Jeffrey Sachs on Beating Global Poverty

The Colombia economist says it can be done with little investing.


Economist Jeffrey Sachs, Columbia University's current rock star-cum-academic, has mastered the art of being audacious in a pleasantly reasoned sort of way. In his new book, Common Wealth: Economics for a Crowded Planet, he posits that global poverty, plus a host of other ills, can be conquered for a cost that amounts to pocket change for rich-world nations. The price tag, either shamefully low or totally unrealistic, prompts the question, "If we can, why haven't we?" Excerpts of a chat with Sachs:

How do you pull a country out of poverty?
The trick is to think technologically. People are poor because they lack productivity. They lack productivity because they don't have the tools to become more productive. Those tools include the basic inputs to raise farm yields above subsistence levels. For urban centers, it means broadband, electricity, and working ports. My concern is for the places that need the tools and simply can't pay for them. They're trapped. Those places are where we should give targeted help.

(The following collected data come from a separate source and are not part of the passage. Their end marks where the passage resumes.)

(* ===== verification/AsyncWorld.v ===== *)
(** * Asynchronous benchmark: many clients and one server

    The server and any number of clients run interleaved, on connections that
    deliver bytes in order and at any time. A step is one round of an event
    loop, with the events of one [epoll_wait] and arbitrary answers of the
    kernel to the calls of [read] and [write]; or the network moves bytes, a
    client connects, or a signal arrives. Bytes that arrive while a handler
    runs are the ones that a later round finds. *)

From S2P Require Import Prelude Bytes ConfFile Async AsyncSpec.

#[local] Arguments replicate : simpl never.

(** A client is known by the descriptor of its connection in the server. *)
Record world := MkWorld { w_server : server; w_clients : gmap Z client }.

(** What [epoll_wait] may return: sockets that were registered, once each;
    the listening socket when a connection waits. *)
Definition polled (k : kern) (fd : Z) : Prop := ∃ s, k_fds k !! fd = Some s ∧ s_epoll s ≠ 0.
Definition client_batch (c : client) (evs : list (Z * Z)) : Prop :=
  NoDup evs.*1 ∧ ∀ e, e ∈ evs → polled (c_kern c) e.1.
Definition server_batch (v : server) (evs : list (Z * Z)) : Prop :=
  NoDup evs.*1 ∧ ∀ e, e ∈ evs →
    (e.1 = listen_sock v ∧ has e.2 EPOLLIN = true ∧ backlog v ≠ []) ∨ polled (v_kern v) e.1.

Definition client_io (ios : list io) (c : client) : client := put_kern (put_io ios (c_kern c)) c.
Definition server_io (ios : list io) (v : server) : server := put_v_kern (put_io ios (v_kern v)) v.

Definition put_client_sock (s : sock) (c : client) : client :=
  put_kern (put_fds (<[client_to_server c := s]> (k_fds (c_kern c))) (c_kern c)) c.
Definition put_server_sock (n : Z) (s : sock) (v : server) : server :=
  put_v_kern (put_fds (<[n := s]> (k_fds (v_kern v))) (v_kern v)) v.

Section world.
Context (a : client_args) (clock : Z → timespec).

(** The kernel completes a connection: [n] is a free descriptor. A client
    that the server has disconnected is forgotten when its number is used
    again. *)
Definition connect (n fd : Z) (w : world) : world :=
  let v := w_server w in
  MkWorld (put_backlog (backlog v ++ [n]) (put_server_sock n (MkSock [] [] 0) v))
    (<[n := client_init fd]> (w_clients w)).

Inductive step : world → world → Prop :=
| step_connect w n fd :
    0 <= n < MAX_STATIC_SOCKETS → n ≠ listen_sock (w_server w) →
    k_fds (v_kern (w_server w)) !! n = None → 0 <= fd → step w (connect n fd w)
| step_client w n c evs ios c' :
    w_clients w !! n = Some c → quit c = false → client_batch c evs →
    client_events a clock evs (client_io ios c) = Ok tt c' →
    step w (MkWorld (w_server w) (<[n := c']> (w_clients w)))
| step_server w evs ios v' :
    server_batch (w_server w) evs →
    server_events (value_size a) evs (server_io ios (w_server w)) = Ok tt v' →
    step w (MkWorld v' (w_clients w))
| step_up w n k c cs ss :
    w_clients w !! n = Some c → csock c = Some cs → k_fds (v_kern (w_server w)) !! n = Some ss →
    step w (MkWorld (put_server_sock n (put_in (s_in ss ++ take k (s_out cs)) ss) (w_server w))
      (<[n := put_client_sock (put_out (drop k (s_out cs)) cs) c]> (w_clients w)))
| step_down w n k c cs ss :
    w_clients w !! n = Some c → csock c = Some cs → k_fds (v_kern (w_server w)) !! n = Some ss →
    step w (MkWorld (put_server_sock n (put_out (drop k (s_out ss)) ss) (w_server w))
      (<[n := put_client_sock (put_in (s_in cs ++ take k (s_out ss)) cs) c]> (w_clients w)))
| step_signal w n c :
    w_clients w !! n = Some c →
    step w (MkWorld (w_server w) (<[n := put_quit true c]> (w_clients w))).

Definition init (listen : Z) : world := MkWorld (server_init listen) ∅.
Definition reach (w : world) : Prop := ∃ listen, rtc step (init listen) w.

(** ** The invariant *)

Abbreviation vs := (value_size a).
Definition A0 : aclient := MkA [] 0 0 0 0.

(** The record of a connection: it is cleared when it is accepted. *)
Definition meta_of (v : server) (n : Z) : option socket_metadata :=
  if decide (n ∈ backlog v) then Some (zero_meta n) else idx (g_sockets v) n.
Definition conn (v : server) (n : Z) (c : client) : Prop := ∃ m D,
  meta_of v n = Some m ∧ m_fd m = n ∧ minv vs m D ∧ cinv a clock A0 m (k_fds (v_kern v) !! n) D c.

Record winv (w : world) : Prop := {
  wi_len : len (g_sockets (w_server w)) = MAX_STATIC_SOCKETS;
  wi_nodup : NoDup (backlog (w_server w));
  wi_backlog n : n ∈ backlog (w_server w) → is_Some (k_fds (v_kern (w_server w)) !! n);
  wi_fds n s : k_fds (v_kern (w_server w)) !! n = Some s →
    0 <= n < MAX_STATIC_SOCKETS ∧ n ≠ listen_sock (w_server w) ∧ is_Some (w_clients w !! n) ∧
    (s_epoll s = 0 ↔ n ∈ backlog (w_server w));
  wi_conn n c : w_clients w !! n = Some c → conn (w_server w) n c;
}.
Context (Ha : args_ok a).

Lemma winv_init listen : winv (init listen).
Proof.
  constructor; simpl; try done; [constructor|]. by intros n Hn%elem_of_nil.
Qed.

Lemma conn_frame hup v v' n n' c :
  frame hup n v v' → n' ≠ n → conn v n' c → conn v' n' c.
Proof.
  intros [? Hb ? Hs Hf ?] Hne (m & D & Hm & Hrest). exists m, D.
  unfold meta_of in *. rewrite Hb, Hs, Hf by done. auto.
Qed.

(** One round of a client. *)
Lemma cinv_io m ss D c ios : cinv a clock A0 m ss D c → cinv a clock A0 m ss D (client_io ios c).
Proof. intros [? ? ? ? ? ? ? ? ? ? ? ?]. by constructor. Qed.

Lemma client_batch_one fd q c evs :
  fds_ok fd q (c_kern c) → client_batch c evs → evs = [] ∨ (0 <= fd ∧ ∃ ev, evs = [(fd, ev)]).
Proof.
  intros Hok [Hnd Hp]. destruct evs as [|[fd1 ev1] evs]; [by left|right].
  assert (∀ e, e ∈ (fd1, ev1) :: evs → e.1 = fd ∧ 0 <= fd) as Hfd.
  { intros e He. destruct (Hp e He) as (s & Es & _).
    destruct Hok as [(? & cs & E & _)|(_ & E & _)]; rewrite E in Es; [|done].
    by apply lookup_singleton_Some in Es as [<- _]. }
  destruct (Hfd (fd1, ev1)) as [Heq Hpos]; [set_solver|]. simpl in Heq. subst fd1.
  split; [done|]. exists ev1. destruct evs as [|[fd2 ev2] evs]; [done|]. exfalso.
  destruct (Hfd (fd2, ev2)) as [Heq _]; [set_solver|]. simpl in *. subst fd2.
  apply NoDup_cons in Hnd as [Hn _]. apply Hn. set_solver.
Qed.

(** A client may change as long as it keeps the invariant of its connection. *)
Lemma winv_client w n m D c' :
  winv w → is_Some (w_clients w !! n) → meta_of (w_server w) n = Some m → m_fd m = n → minv vs m D →
  cinv a clock A0 m (k_fds (v_kern (w_server w)) !! n) D c' →
  winv (MkWorld (w_server w) (<[n := c']> (w_clients w))).
Proof.
  intros [? ? ? Hf Hcn] Hc Hm Hfd Hmi Hci'. constructor; simpl; try done.
  - intros n' s (? & ? & ? & ?)%Hf. rewrite lookup_insert_is_Some'. auto.
  - intros n' c'' Hl. destruct (decide (n' = n)) as [->|Hne].
    + rewrite lookup_insert_eq in Hl. injection Hl as <-. by exists m, D.
    + rewrite lookup_insert_ne in Hl by done. auto.
Qed.

Lemma client_round w n c evs ios :
  winv w → w_clients w !! n = Some c → client_batch c evs →
  wp (client_events a clock evs) (client_io ios c) (λ _ c',
    winv (MkWorld (w_server w) (<[n := c']> (w_clients w)))).
Proof using Ha.
  intros Hw Hc Hb. destruct (wi_conn w Hw n c Hc) as (m & D & Hm & Hfd & Hmi & Hci).
  apply (cinv_io _ _ _ _ ios) in Hci as Hci'.
  destruct (client_batch_one _ _ _ _ (ci_fds _ _ _ _ _ _ _ _ _ Hci) Hb) as [->|(Hpos & ev & ->)].
  - simpl. rewrite wp_ret. by eapply winv_client.
  - pose proof (wp_client_events a clock Ha A0 m _ D Hmi _ ev Hci' Hpos) as Hwp.
    eapply wp_mono; [exact Hwp|]. intros _ c' [? _]. by eapply winv_client.
Qed.

(** One event of the server. *)
Lemma server_conn w n s :
  winv w → k_fds (v_kern (w_server w)) !! n = Some s → s_epoll s ≠ 0 →
  ∃ c m D, w_clients w !! n = Some c ∧ sinv a clock A0 c n m D (w_server w) ∧ n ≠ listen_sock (w_server w).
Proof.
  intros Hw Es He. destruct (wi_fds w Hw n s Es) as (_ & Hl & [c Hc] & Hb).
  destruct (wi_conn w Hw n c Hc) as (m & D & Hm & Hrest). exists c, m, D. split; [done|]. split; [|done].
  unfold meta_of in Hm. rewrite decide_False in Hm by (rewrite <-Hb; done). by split.
Qed.

Lemma conn_intro v n c m D : n ∉ backlog v → sinv a clock A0 c n m D v → conn v n c.
Proof.
  intros Hb (Hm & Hrest). exists m, D. unfold meta_of. by rewrite decide_False.
Qed.

Lemma winv_frame w v' hup n s c m D :
  winv w → k_fds (v_kern (w_server w)) !! n = Some s → s_epoll s ≠ 0 →
  w_clients w !! n = Some c → frame hup n (w_server w) v' → sinv a clock A0 c n m D v' →
  winv (MkWorld v' (w_clients w)).
Proof.
  intros Hw Es He Hc Hf Hv. pose proof (wi_fds w Hw n s Es) as (_ & _ & _ & Hb).
  assert (n ∉ backlog (w_server w)) as Hnb by (rewrite <-Hb; done).
  pose proof Hf as [Hl Hbl Hlen _ Hfds Hep]. pose proof Hw as [Hw1 Hw2 Hw3 Hw4 Hw5].
  constructor; simpl.
  - by rewrite Hlen.
  - by rewrite Hbl.
  - intros n' Hn'. rewrite Hbl in Hn'. rewrite Hfds by set_solver. auto.
  - intros n' s' Es'. rewrite Hl, Hbl. destruct (decide (n' = n)) as [->|Hne].
    + destruct (Hw4 n s Es) as (? & ? & ? & ?). destruct Hep as [[_ Hep]|Hep]; [congruence|].
      rewrite Es, Es' in Hep. injection Hep as ->. done.
    + rewrite Hfds in Es' by done. auto.
  - intros n' c' Hc'. destruct (decide (n' = n)) as [->|Hne].
    + rewrite Hc in Hc'. injection Hc' as <-. eapply conn_intro; [by rewrite Hbl|done].
    + eapply conn_frame; [done|done|auto].
Qed.

Lemma sock_round w n ev :
  winv w → polled (v_kern (w_server w)) n →
  wp (server_event vs n ev) (w_server w) (λ _ v',
    winv (MkWorld v' (w_clients w)) ∧ frame (hangs_up ev) n (w_server w) v').
Proof using Ha.
  intros Hw (s & Es & He). destruct (server_conn w n s Hw Es He) as (c & m & D & Hc & Hv & Hl).
  eapply wp_mono; [by apply (wp_server_event a clock Ha A0 c n)|].
  intros _ v' (Hf & m' & D' & Hv' & _). split; [|done]. by eapply winv_frame.
Qed.

(** A connection that waits has its first record. *)
Lemma accept_round w :
  winv w → backlog (w_server w) ≠ [] →
  wp accept_conn (w_server w) (λ _ v',
    winv (MkWorld v' (w_clients w)) ∧ listen_sock v' = listen_sock (w_server w) ∧
    backlog v' = tail (backlog (w_server w)) ∧
    (∀ fd, is_Some (k_fds (v_kern (w_server w)) !! fd) → is_Some (k_fds (v_kern v') !! fd)) ∧
    ∀ fd, polled (v_kern (w_server w)) fd → polled (v_kern v') fd).
Proof.
  intros Hw Hne. unfold accept_conn. wp_pure. destruct (backlog (w_server w)) as [|n b] eqn:Eb; [done|].
  pose proof Hw as [Hw1 Hw2 Hw3 Hw4 Hw5]. destruct (Hw3 n) as [s Es]; [rewrite Eb; set_solver|].
  destruct (Hw4 n s Es) as (Hn & Hl & [c Hc] & Hep). wp_pure.
  apply wp_guard_or; [apply Z.ltb_lt; lia|]. rewrite wp_bind. unfold allocate_socket_metadata.
  apply wp_astore; [simpl; lia|]. unfold on_v_kern. rewrite wp_zoom.
  unfold add_to_epoll, epoll_set. wp_pure. unfold id. rewrite Es. wp_pure.
  rewrite Eb in Hw2. apply NoDup_cons in Hw2 as [Hnb Hnd].
  assert (∀ n', n' ≠ n → n' ∈ b ↔ n' ∈ backlog (w_server w)) as Hmem by (intros; rewrite Eb; set_solver).
  split; [|split; [done|split; [done|split]]].
  - constructor; simpl; [by rewrite len_upd|done| | |].
    + intros n' Hn'. rewrite lookup_insert_ne by set_solver. apply Hw3. rewrite Eb. set_solver.
    + intros n' s' Es'. destruct (decide (n' = n)) as [->|Hne'].
      * rewrite lookup_insert_eq in Es'. injection Es' as <-.
        split; [done|]. split; [done|]. split; [done|]. simpl. split; [done|]. by intros ?%Hnb.
      * rewrite lookup_insert_ne in Es' by done. destruct (Hw4 n' s' Es') as (? & ? & ? & ->).
        by rewrite Hmem by done.
    + intros n' c' Hc'. destruct (Hw5 n' c' Hc') as (m & D & Hm & Hfd & Hmi & Hci).
      exists m, D. unfold meta_of in *. simpl. destruct (decide (n' = n)) as [->|Hne'].
      * rewrite decide_True in Hm by (rewrite Eb; set_solver). injection Hm as <-.
        rewrite decide_False, idx_upd_eq, lookup_insert_eq by (done || lia).
        split; [done|]. split; [done|]. split; [done|].
        rewrite Es in Hci. eapply cinv_server; [exact Hci|..]; [apply (ci_up _ _ _ _ _ _ _ _ _ Hci)|apply (ci_down _ _ _ _ _ _ _ _ _ Hci)].
      * rewrite lookup_insert_ne, idx_upd_ne by (done || lia).
        rewrite (decide_ext _ (n' ∈ backlog (w_server w))) by auto. done.
  - intros fd Hfd. simpl. rewrite lookup_insert_is_Some'. auto.
  - intros fd (s' & Es' & He'). unfold polled. simpl. destruct (decide (fd = n)) as [->|Hne'].
    + rewrite lookup_insert_eq. eexists. split; [done|]. done.
    + rewrite lookup_insert_ne by done. eauto.
Qed.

How much would that really cost?
For less than 1 percent of annual income of the high-income countries—the U.S., Europe, Japan, and a few others—we could end poverty once and for all. It's enough to get the poorest countries onto a path of long-term development. By ridding the world of extreme poverty, we're doing ourselves a big favor in terms of our own long-term security. Of course, it goes without saying that most of us consider helping other people a good goal in and of itself if the price is right. And in this case, the price is right.

Why not just leave it to the free market?
Free-market forces are vital. But they are limited when you have people so poor that they are essentially isolated from markets. People that don't even grow enough food to bring to market, don't have electricity or access to roads, clinics, or schools, find themselves isolated from the world economy.

With First World economies struggling, will it be tougher to gain commitments to fight poverty?
Not really, because the amounts we're talking about are so small. To control malaria comprehensively in Africa, for example, would cost less than two days of Pentagon spending.

So how should we revamp U.S. policy?
Look at the swath of instability right now that stretches across Chad, Sudan, Somalia, up through the Arabian Peninsula to Iran, Iraq, Pakistan, and Afghanistan. That whole region is enmeshed in a real crisis of massive water scarcity, food scarcity, and population stress. If we take the initiative, we'd find that for a few billion dollars there'd be an incredible rally around us, as opposed to the hundreds of billions of dollars that just aren't getting us anywhere right now.